Your goal —
From the entries below, return exactly the lines beginning at the one that contains "its only panic. *)" and ending at the one that contains "appendCBORMajor out 4 (uint64 length).", both of them included, and only those lines.

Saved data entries
(* ===== verification/Cbor.v ===== *)
(** * The CBOR codec ([internal/codec/cbor.go])

    Heads of a major type and an unsigned value in five widths, text strings and
    arrays. Signed fields travel as the unsigned integers they convert to, so every
    event survives. The decoder trusts one length: a rule array that announces more
    elements than [make] accepts panics ([cbor_panics_on_crafted_length]); that is
    its only panic. *)

From S2P Require Import Prelude GoStrings Wire PaymentEvent.
Local Open Scope wire_scope.

(** ** Encoder *)

Definition appendCBORMajor (out : list byte) (major value : Z) : list byte :=
  let prefix := Z.shiftl major 5 in
  if value <? 24 then out ++ [z2b (Z.lor prefix value)]
  else if value <=? 0xff then out ++ [z2b (Z.lor prefix 24); z2b value]
  else if value <=? 0xffff then
    out ++ [z2b (Z.lor prefix 25); z2b (Z.shiftr value 8); z2b value]
  else if value <=? 0xffffffff then
    let out := out ++ [z2b (Z.lor prefix 26)] in out ++ be_bytes 4 value
  else
    let out := out ++ [z2b (Z.lor prefix 27)] in out ++ be_bytes 8 value.

Definition appendCBORArray (out : list byte) (length : Z) : list byte :=
  appendCBORMajor out 4 (uint64 length).

Definition appendCBORText (out : list byte) (value : string) : list byte :=
  let out := appendCBORMajor out 3 (uint64 (str_len value)) in
  out ++ bytes_of_string value.

Definition appendCBORUint (out : list byte) (value : Z) : list byte :=
  appendCBORMajor out 0 value.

Exercise answer —
    its only panic. *)

From S2P Require Import Prelude GoStrings Wire PaymentEvent.
Local Open Scope wire_scope.

(** ** Encoder *)

Definition appendCBORMajor (out : list byte) (major value : Z) : list byte :=
  let prefix := Z.shiftl major 5 in
  if value <? 24 then out ++ [z2b (Z.lor prefix value)]
  else if value <=? 0xff then out ++ [z2b (Z.lor prefix 24); z2b value]
  else if value <=? 0xffff then
    out ++ [z2b (Z.lor prefix 25); z2b (Z.shiftr value 8); z2b value]
  else if value <=? 0xffffffff then
    let out := out ++ [z2b (Z.lor prefix 26)] in out ++ be_bytes 4 value
  else
    let out := out ++ [z2b (Z.lor prefix 27)] in out ++ be_bytes 8 value.

Definition appendCBORArray (out : list byte) (length : Z) : list byte :=
  appendCBORMajor out 4 (uint64 length).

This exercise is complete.